### Instructions for the task
Copy out every line of the listing in which "discriminate" appears.

(Provided records begins)

(** X8.  For a control of the camera with a known extent,
    [updateControlParameter] returns true exactly when the value is not
    none, has the type of the control, has as many elements as the extent
    when it is an array and the extent is positive, and is in range
    (min ≤ value, and max ≤ min or value ≤ max).  On true the value is
    staged under the id of the control and nothing is logged; on false
    the staged controls stay as they were and one error is logged.  In
    both cases the camera, the requests and the mappings are untouched and
    no shutdown is requested. *)
Theorem updateControlParameter_accepts st camera value id ci extent :
  camera_ st = Some camera →
  controls_at (cam_controls camera) id = Some ci →
  get_extent U id = Some extent →
  ∃ b st',
    updateControlParameter U st value id = Return (b, st')
    ∧ (b = true ↔
       isNone value = false ∧ cv_type value = cid_type id
       ∧ (cv_isArray value = true → 0 < extent →
          Z.of_nat (numElements value) = extent)
       ∧ in_range U ci value)
    ∧ (if b
       then parameters_ st' = <[cid_id id := value]> (parameters_ st)
            ∧ ros_log st' = ros_log st
       else parameters_ st' = parameters_ st
            ∧ ∃ msg, ros_log st' = ros_log st ++ [(ERROR, msg)])
    ∧ same_resources st st' ∧ ros_shutdown st' = ros_shutdown st.
Proof.
  intros Hcam Hat Hext.
  assert (Hret : ∃ b st', updateControlParameter U st value id = Return (b, st')).
  { destruct (updateControlParameter_cases U st camera value id ci extent
                Hcam Hat Hext) as [(s & Hs & _)|[Hs _]]; eauto. }
  destruct Hret as (b & st' & Hret). exists b, st'. split; [done|].
  destruct (updateControlParameter_frame U st value id b st'
              ltac:(by rewrite Hret)) as (Hres & Hsh & _ & _ & _ & _ & Hb).
  split; [|split; [exact Hb|split; [exact Hres|exact Hsh]]].
  revert Hret. unfold updateControlParameter, in_range, value_ge, value_le.
  destruct (isNone value) eqn:Hnone.
  { intros [= <- <-]. split; [done|]. by intros [? _]. }
  rewrite Hcam. cbn. rewrite Hat.
  case_bool_decide as Hty.
  { intros [= <- <-]. split; [done|]. by intros (_ & ? & _). }
  rewrite Hext.
  destruct ((cv_isArray value && (0 <? extent))
            && negb (Z.of_nat (numElements value) =? extent)) eqn:Hdim.
  { intros [= <- <-]. split; [done|]. intros (_ & _ & Hn & _). exfalso.
    apply andb_prop in Hdim as [Hd1 Hd2]. apply andb_prop in Hd1 as [Ha Hb1].
    apply negb_true_iff, Z.eqb_neq in Hd2. apply Z.ltb_lt in Hb1. by apply Hd2, Hn. }
  assert (Hn : cv_isArray value = true → 0 < extent →
               Z.of_nat (numElements value) = extent).
  { intros Ha Hpos. rewrite Ha in Hdim. apply Z.ltb_lt in Hpos. rewrite Hpos in Hdim.
    cbn in Hdim. apply negb_false_iff in Hdim. by apply Z.eqb_eq. }
  assert (Hty' : cv_type value = cid_type id).
  { by destruct (decide (cv_type value = cid_type id)). }
  destruct (value_lt U value (ci_min ci)) eqn:Hlt; cbn.
  { intros [= <- <-]. split; [done|]. by intros (_ & _ & _ & ? & _). }
  destruct (value_gt U (ci_max ci) (ci_min ci)) eqn:Hmm.
  - destruct (value_gt U value (ci_max ci)) eqn:Hgt; intros [= <- <-].
    + split; [done|]. by intros (_ & _ & _ & _ & [?|?]).
    + split; [|done]. intros _. repeat split; try done. by right.
  - intros [= <- <-]. split; [|done]. intros _. repeat split; try done. by left.
Qed.

Variable E : Environment.






(** X9.  The blocks that hand the control parameters to the camera never
    make [onInit] return and never request the shutdown: when the phase
    runs to its end - whatever [updateControlParameter] answered - the
    camera, the stream, the requests, the mappings and the settings are
    what they were, and so are the ids on record in [parameter_ids_]. *)
Theorem onInit_controls_goes_on_after_rejection st :
  match onInit_controls U E st with
  | Next st' =>
      same_resources st st' ∧ ros_shutdown st' = ros_shutdown st
      ∧ frame_id_ st' = frame_id_ st ∧ _use_ros_time_ st' = _use_ros_time_ st
      ∧ remove_stride_ st' = remove_stride_ st
      ∧ ∀ name id, parameter_ids_ st' !! name = Some (Some id)
                   ↔ parameter_ids_ st !! name = Some (Some id)
  | Return _ => False
  | Crash _ => True
  end.
Proof. exact (onInit_controls_goes_on U E st). Qed.


End Controls.

(** ** The handler and the destructor *)

Section Handler.

Variable U : Utils.

Lemma buffer_info_index_subseteq st buffer :
  buffer_info_ st ⊆ buffer_info_ (buffer_info_index st buffer).2.
Proof.
  unfold buffer_info_index.
  destruct (buffer_info_ st !! fb_addr buffer) eqn:Hl; cbn; [done|].
  by apply insert_subseteq.
Qed.

(** The handler forgets no entry of [buffer_info_]. *)
Lemma requestComplete_buffer_info st mem now request st' :
  final (requestComplete U st mem now request) = Some st' →
  buffer_info_ st ⊆ buffer_info_ st'.
Proof.
  unfold requestComplete.
  destruct (status request) eqn:Hst; cbn.
  - destruct (camera_ st) as [camera|]; [|discriminate]. cbn. by intros [= <-].
  - case_bool_decide as Hsz; [|discriminate]. cbn.
    destruct (findBuffer request (stream_ st)) as [buffer|]; [|discriminate]. cbn.
    pose proof (requestComplete_stamp_spec st now (timestamp (metadata buffer))) as Hsp.
    cbn in Hsp.
    destruct (requestComplete_stamp st now (timestamp (metadata buffer)))
      as [st1 stamp1].
    cbn in Hsp. destruct Hsp as (Hc1 & Hi1 & _ & _ & Hb1 & _).
    destruct (stream_ st1) as [stream|]; [|discriminate]. cbn.
    destruct (format_type U (pixelFormat (configuration stream))).
    + pose proof (buffer_info_index_subseteq st1 buffer) as Hsub.
      destruct (requestComplete_raw_cases U st1 mem
                  {| stamp := stamp1; frame_id := frame_id_ st1 |}
                  (configuration stream) buffer (bytesused_sum (metadata buffer)))
        as [[f Hr]|(img & Hr & _)]; rewrite Hr; [done|].
      set (st2 := (buffer_info_index st1 buffer).2) in *. cbn.
      destruct (cinfo_ st2) as [cinfo|]; [|discriminate]. cbn.
      destruct (camera_ st2) as [camera|]; [|discriminate]. cbn.
      intros [= <-]. cbn. by rewrite <- Hb1.
    + cbn. intros [= <-]. cbn. by rewrite Hb1.
  - destruct (camera_ st) as [camera|]; [|discriminate]. cbn. by intros [= <-].
Qed.

(** What a run of completions keeps: the members the handler does not
    write, the mappings on record, and a camera in [camera_]. *)
Lemma run_keeps evs st st' :
  run U st evs = Some st' →
  same_members st st' ∧ buffer_info_ st ⊆ buffer_info_ st'
  ∧ (is_Some (camera_ st) → is_Some (camera_ st')).
Proof.
  revert st. induction evs as [|e evs IH]; intros st.
  { intros [= <-]. split; [apply same_members_refl|done]. }
  intros Hrun. apply run_cons in Hrun as (s1 & Hstep & Hrest).
  destruct (IH s1 Hrest) as (Hsm & Hsub & Hcam).
  pose proof (requestComplete_buffer_info _ _ _ _ _ Hstep) as Hsub1.
  assert (Hstep1 : same_members st s1 ∧ (is_Some (camera_ st) → is_Some (camera_ s1))).
  { destruct (decide (status (ev_request e) = RequestComplete)) as [Hc|Hc].
    - destruct (requestComplete_complete_final U _ _ _ _ _ Hc Hstep)
        as (b & stream & _ & _ & _ & Hm & _ & _ & Hcase).
      split; [done|].
      destruct Hcase as [(_ & _ & _ & -> & _)|(_ & _ & _ & img & ci & c & _ & _ & _ & _ & ->)];
        [done|eauto].
    - destruct (requestComplete_other_final U _ _ _ _ _ Hc Hstep)
        as (Hm & _ & _ & _ & _ & c & _ & ->).
      split; [done|eauto]. }
  destruct Hstep1 as [Hm1 Hcam1].
  split; [by eapply same_members_trans|].
  split; [by etrans|]. intros H. by apply Hcam, Hcam1.
Qed.

Lemma run_recorded evs st st' :
  run U st evs = Some st' → mappings_recorded st → mappings_recorded st'.
Proof.
  intros Hrun Hrec a args Hin.
  destruct (run_keeps evs st st' Hrun) as (Hsm & Hsub & _).
  assert (Has : address_space st' = address_space st) by apply Hsm.
  rewrite Has in Hin. destruct (Hrec a args Hin) as (k & bi & Hk & Hbi).
  exists k, bi. split; [|done]. by eapply lookup_weaken.
Qed.

End Handler.

Section Destructor.

Variable T : TeardownCalls.

(** The loop of [munmap]: the mappings it leaves are the ones no successful
    call was made for; each failed call adds an error to the log. *)
Lemma destructor_unmap_spec es st :
  let st' := destructor_unmap T es st in
  camera_ st' = camera_ st ∧ stream_ st' = stream_ st
  ∧ requests_ st' = requests_ st ∧ buffer_info_ st' = buffer_info_ st
  ∧ image_pub_ st' = image_pub_ st ∧ ros_shutdown st' = ros_shutdown st
  ∧ parameters_ st' = parameters_ st
  ∧ ros_log st'
    = ros_log st
      ++ replicate
           (length (filter (λ e : N * buffer_info_t,
                              sys_munmap T (bi_data e.2) (bi_size e.2) = -1) es))
           (ERROR, tag +:+ "munmap failed: ")
  ∧ ∀ m, m ∈ address_space st' ↔
      m ∈ address_space st
      ∧ ∀ e, e ∈ es → sys_munmap T (bi_data e.2) (bi_size e.2) ≠ -1 →
             ¬ (m.1 = bi_data e.2 ∧ mm_length m.2 = bi_size e.2).
Proof.
  revert st. induction es as [|e es IH]; intros st.
  { cbn. rewrite app_nil_r. do 8 (split; [done|]). intros m. split.
    - intros Hm. split; [done|]. intros e He. by apply elem_of_nil in He.
    - by intros [? _]. }
  rewrite filter_cons. cbn [destructor_unmap]. cbv zeta.
  destruct (sys_munmap T (bi_data e.2) (bi_size e.2) =? -1) eqn:Hret.
  - apply Z.eqb_eq in Hret. rewrite decide_True by done.
    destruct (IH (ROS_ERROR (tag +:+ "munmap failed: ") st))
      as (Hc & Hs & Hr & Hb & Hp & Hsh & Hpar & Hlog & Hmem).
    cbn in Hc, Hs, Hr, Hb, Hp, Hsh, Hpar, Hlog, Hmem.
    do 7 (split; [done|]). split.
    { rewrite Hlog. rewrite <- app_assoc. done. }
    intros m. rewrite Hmem. split.
    + intros [Hin Hall]. split; [done|]. intros e' He' Hok.
      apply elem_of_cons in He' as [->|He']; [done|]. by apply Hall.
    + intros [Hin Hall]. split; [done|].
      intros e' He'. apply Hall. by apply elem_of_cons; right.
  - apply Z.eqb_neq in Hret. rewrite decide_False by done.
    destruct (IH (unmapped st (bi_data e.2) (bi_size e.2)))
      as (Hc & Hs & Hr & Hb & Hp & Hsh & Hpar & Hlog & Hmem).
    cbn in Hc, Hs, Hr, Hb, Hp, Hsh, Hpar, Hlog, Hmem.
    do 8 (split; [done|]).
    intros m. rewrite Hmem, list_elem_of_filter. split.
    + intros [[Hne Hin] Hall]. split; [done|]. intros e' He' Hok.
      apply elem_of_cons in He' as [->|He']; [done|]. by apply Hall.
    + intros [Hin Hall]. split; [split; [|done]|].
      * apply Hall; [apply list_elem_of_here|done].
      * intros e' He'. apply Hall. by apply elem_of_cons; right.
Qed.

(Provided records ends)

### Reply to the exercise
  - destruct (camera_ st) as [camera|]; [|discriminate]. cbn. by intros [= <-].
  - case_bool_decide as Hsz; [|discriminate]. cbn.
    destruct (findBuffer request (stream_ st)) as [buffer|]; [|discriminate]. cbn.
    destruct (stream_ st1) as [stream|]; [|discriminate]. cbn.
      destruct (cinfo_ st2) as [cinfo|]; [|discriminate]. cbn.
      destruct (camera_ st2) as [camera|]; [|discriminate]. cbn.
  - destruct (camera_ st) as [camera|]; [|discriminate]. cbn. by intros [= <-].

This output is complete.